Algorithm 1 depicts the pseudocode to understand the DSS deeply and clearly. The pseudocode has three stages, which are shown in Algorithm 1.

ALGORITHM 1 : Decision Support System

Stage 1:
CSV = Read the CSV for normal, other, COVID-19, or pneumonia class;
Stage 2:
Call Check_NormalValues function
or
Call Check_OtherValues function;
or
Call Check_ COVID-19Values function;
or
Call Check_PneumoniaValues function;
Stage 3:
Call the Caluculate_Accuracy function and pass the count value;
#Functions
Check_NormalValues(){
  Initialize count = 0
  if 0.235 <= 'sphericity' <= 0.258:
    increase count value;
  if 0.022 <= 'eccentricity'<= 0.213:
    increase count value;
  if 81 <= 'perimeter' <= 2073:
    increase count value;
  if 80 <= 'standard_deviation' <= 94.78:
    increase count value;
  if 17 <= 'equivalent_diameter<= 118.57:
    increase count value;
  if 0.395 <= 'region_entropy' <= 0.499:
    increase count value;
  if 8165 <= 'extent' <= 17048:
    increase count value;
  if 0.568 <= 'elliptical_ratio' <= 0.618:
    increase count value;
  if 0.5 <= 'width_height_ratio' <= 1.115:
    increase count value;
  return count
}
Check_OtherValues(){
  Initialize count = 0
  if 0.15 <= 'sphericity' <= 0.23:
    increase count value;
  if 0.2 <= 'eccentricity'<= 0.4:
    increase count value;
  if 2000 <= 'perimeter' <= 5312:
    increase count value;
  if 90 <= 'standard_deviation' <= 122.38:
    increase count value;
  if 117.57 <= 'equivalent_diameter<= 391.433:
    increase count value;
  if 0.495 <= 'region_entropy' <= 0.728:
    increase count value;
  if 6388 <= 'extent' <= 8415:
    increase count value;
  if 0.207 <= 'elliptical_ratio' <= 0.586:
    increase count value;
  if 0.977<= 'width_height_ratio' <= 1.492:
    increase count value;
  return count
}
Check_ COVID-19Values(){
Initialize count = 0
if 0.04 <= 'sphericity' <= 0.13:
    increase count value;
  if 0.397 <= 'eccentricity'<= 0.968:
    increase count value;
  if 5070 <= 'perimeter' <= 9830:
    increase count value;
  if 119.85 <= 'standard_deviation' <= 130.05:
    increase count value;
  if 388.24 <= 'equivalent_diameter<= 498.06:
    increase count value;
  if 0.682 <= 'region_entropy' <= 0.875:
    increase count value;
  if 5000 <= 'extent' <= 6435:
    increase count value;
  if 0.6 <= 'elliptical_ratio' <= 0.862:
    increase count value;
  if 1.306 <= 'width_height_ratio' <= 1.814:
    increase count value;
  return count
}
Check_PneumoniaValues(){
  Initialize count = 0
  if 0.136 <= 'sphericity' <= 1.507:
    increase count value;
  if 0.815 <= 'eccentricity'<= 1.130:
    increase count value;
  if 9680 <= 'perimeter' <= 13540:
    increase count value;
  if 128.44 <= 'standard_deviation' <= 141.55:
    increase count value;
  if 493.63 <= 'equivalent_diameter<= 600.01:
    increase count value;
  if 0.862 <= 'region_entropy' <= 1.014:
    increase count value;
  if 170 <= 'extent' <= 5040:
    increase count value;
  if 0.833 <= 'elliptical_ratio' <= 1.892:
    increase count value;
  if 1.762 <= 'width_height_ratio' <= 2.735:
    increase count value;
  return count
}
Calculate_Accuracy(){
#Check the value for each row
  for row in CSV:
    if count < 7:
      Not Passed -> Save the row as non passed value;
    else:
      Passed = Passed + 1;
    TotalRows = Passed + len(not_passed)
PassPercentage(Accuracy) = (passed / TotalRows) * 100
}

The DSS first reads the normal, other, COVID-19, or pneumonia class data.

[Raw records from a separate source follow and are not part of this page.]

(** Reading an attribute that no step has set yet. *)
Definition getattr {A} (field : Intermediate -> option A) : M World A :=
  fun w => match field (intermediate w) with
           | Some x => (Ok x, w)
           | None => (Raise AttributeError, w)
           end.

(** [run_in_executor(func, *args)] gives an awaitable; nothing is
    computed until it is awaited. *)
Definition run_in_executor {A} (call : Files -> result (A * Files)) : awaitable A :=
  Pending call.

(** [await a] *)
Definition await {A} (a : awaitable A) : M World A :=
  fun w => match a with
           | Pending call =>
               match call (files w) with
               | Ok (x, fs) => (Ok x, with_files (fun _ => fs) w)
               | Raise e => (Raise e, w)
               end
           end.

(** A step body runs on the world and on its local variables. *)
Definition on_world {L A} (m : M World A) : M (World * L) A :=
  zoom fst (fun w f => (w, snd f)) m.

Definition on_local {L A} (m : M L A) : M (World * L) A :=
  zoom snd (fun l f => (fst f, l)) m.

Definition with_local {L A} (l0 : L) (m : M (World * L) A) : M World A :=
  fun w => let (r, f) := m (w, l0) in (r, fst f).

(** [await run_subprocess(command, wait=True, stdout_handler=h)]: the
    command is spawned and every line it prints is given to the handler. *)
Definition run_subprocess {L} (command : list arg)
    (stdout_handler : option (string -> M (World * L) unit)) : M (World * L) unit :=
  on_world (modify (with_spawned (fun cs => (cs ++ [command])%list))) ;;;
  match stdout_handler with
  | Some h => for_each h (spawn command)
  | None => ret tt
  end.

(** [d[key]] on a [dict]. *)
Definition dict_getitem {V} (d : gmap string V) (key : string) : result V :=
  match d !! key with
  | Some v => Ok v
  | None => Raise KeyError
  end.

(** [[f(x) for x in xs]] *)
Fixpoint comprehension {A B} (f : A -> result B) (xs : list A) : result (list B) :=
  match xs with
  | [] => Ok []
  | x :: xs' =>
      match f x with
      | Ok y =>
          match comprehension f xs' with
          | Ok ys => Ok (y :: ys)
          | Raise e => Raise e
          end
      | Raise e => Raise e
      end
  end.
(* ===== verification/_CoqProject ===== *)
-Q . S2P
Prelude.v
Bytes.v
ByteStreams.v
ByteStreamProofs.v
ByteStreamContract.v
RWLock.v
RWLockProofs.v
ResourceGraph.v
ResourceGraphProofs.v
Undoable.v
Hasher.v
StdMap.v
HashChain.v
BrmTypes.v
VBBM.v
VBBMProofs.v
VBBMImage.v
VSS.v
AutoIncrement.v
SessionManager.v
OidServer.v
TableLocks.v
TableLocksProofs.v
Requests.v
Dbrm.v
DbrmProofs.v
Controller.v
ControllerProofs.v
WorkerComm.v
WorkerCommProofs.v
VSSProofs.v
VSSQueries.v
Snapshot.v
VersionBuffer.v
VersionBufferProofs.v
CopyLocks.v
ExtentMap.v
ExtentAlloc.v
ExtentProofs.v
ExtentPlace.v
ExtentFree.v
ExtentDelete.v
ExtentDeleteProofs.v
ExtentHWM.v
ExtentQueries.v
ExtentChoice.v
ExtentChoiceProofs.v
ExtentImage.v
ExtentUndo.v
ExtentCP.v
ExtentReload.v
ExtentCheck.v
SlaveNode.v
SlaveExtents.v
SlaveNodeProofs.v
SlaveExtentProofs.v
ControllerNodes.v
Messages.v
MessageProofs.v
NodeJournal.v
DbrmQueries.v
DbrmQueryProofs.v
BlockCache.v
BlockCacheProofs.v
BlockCacheContract.v
ColumnScan.v
ColumnScanProofs.v
ColumnScanContract.v
CasualPartition.v
LbidList.v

Since the DSS calls the functions Check_NormalValues, Check_OtherValues, Check_COVID-19Values, or Check_PneumoniaValues in this second stage, the second stage is critical. This function counts the number of normal values in a row by taking the row of the CSV file as input. As shown in Algorithm 1, the functions compare each value in the row to a set of predetermined thresholds. The function increases the count if a value falls inside the threshold. The function does nothing with the count variable and moves on to the next value if a value is outside of the threshold. When we get the value from stage 2 of the Algorithm 1, we call the Calculate_Accuracy function. This function determines the model’s accuracy by counting the number of rows greater than or equal to 7. The accuracy is then determined by dividing the total number of rows in the CSV file by the number of rows with counts greater than or equal to 7. If an image meets the seven-feature threshold, it is considered predicted true. Our DSS performed so elegantly, and only two videos of COVID-19 and three from pneumonia could not meet the ranges in the DSS; other than that, all other videos meet the threshold. It implies the robustness of the DSS.

7.1 Validation of DSS

Table 5 includes the validation result for the proposed DSS. We randomly selected 20 videos and applied the algorithm to evaluate the final class label.

Table 5

Table 5. Performance assessment of the proposed DSS with random samples.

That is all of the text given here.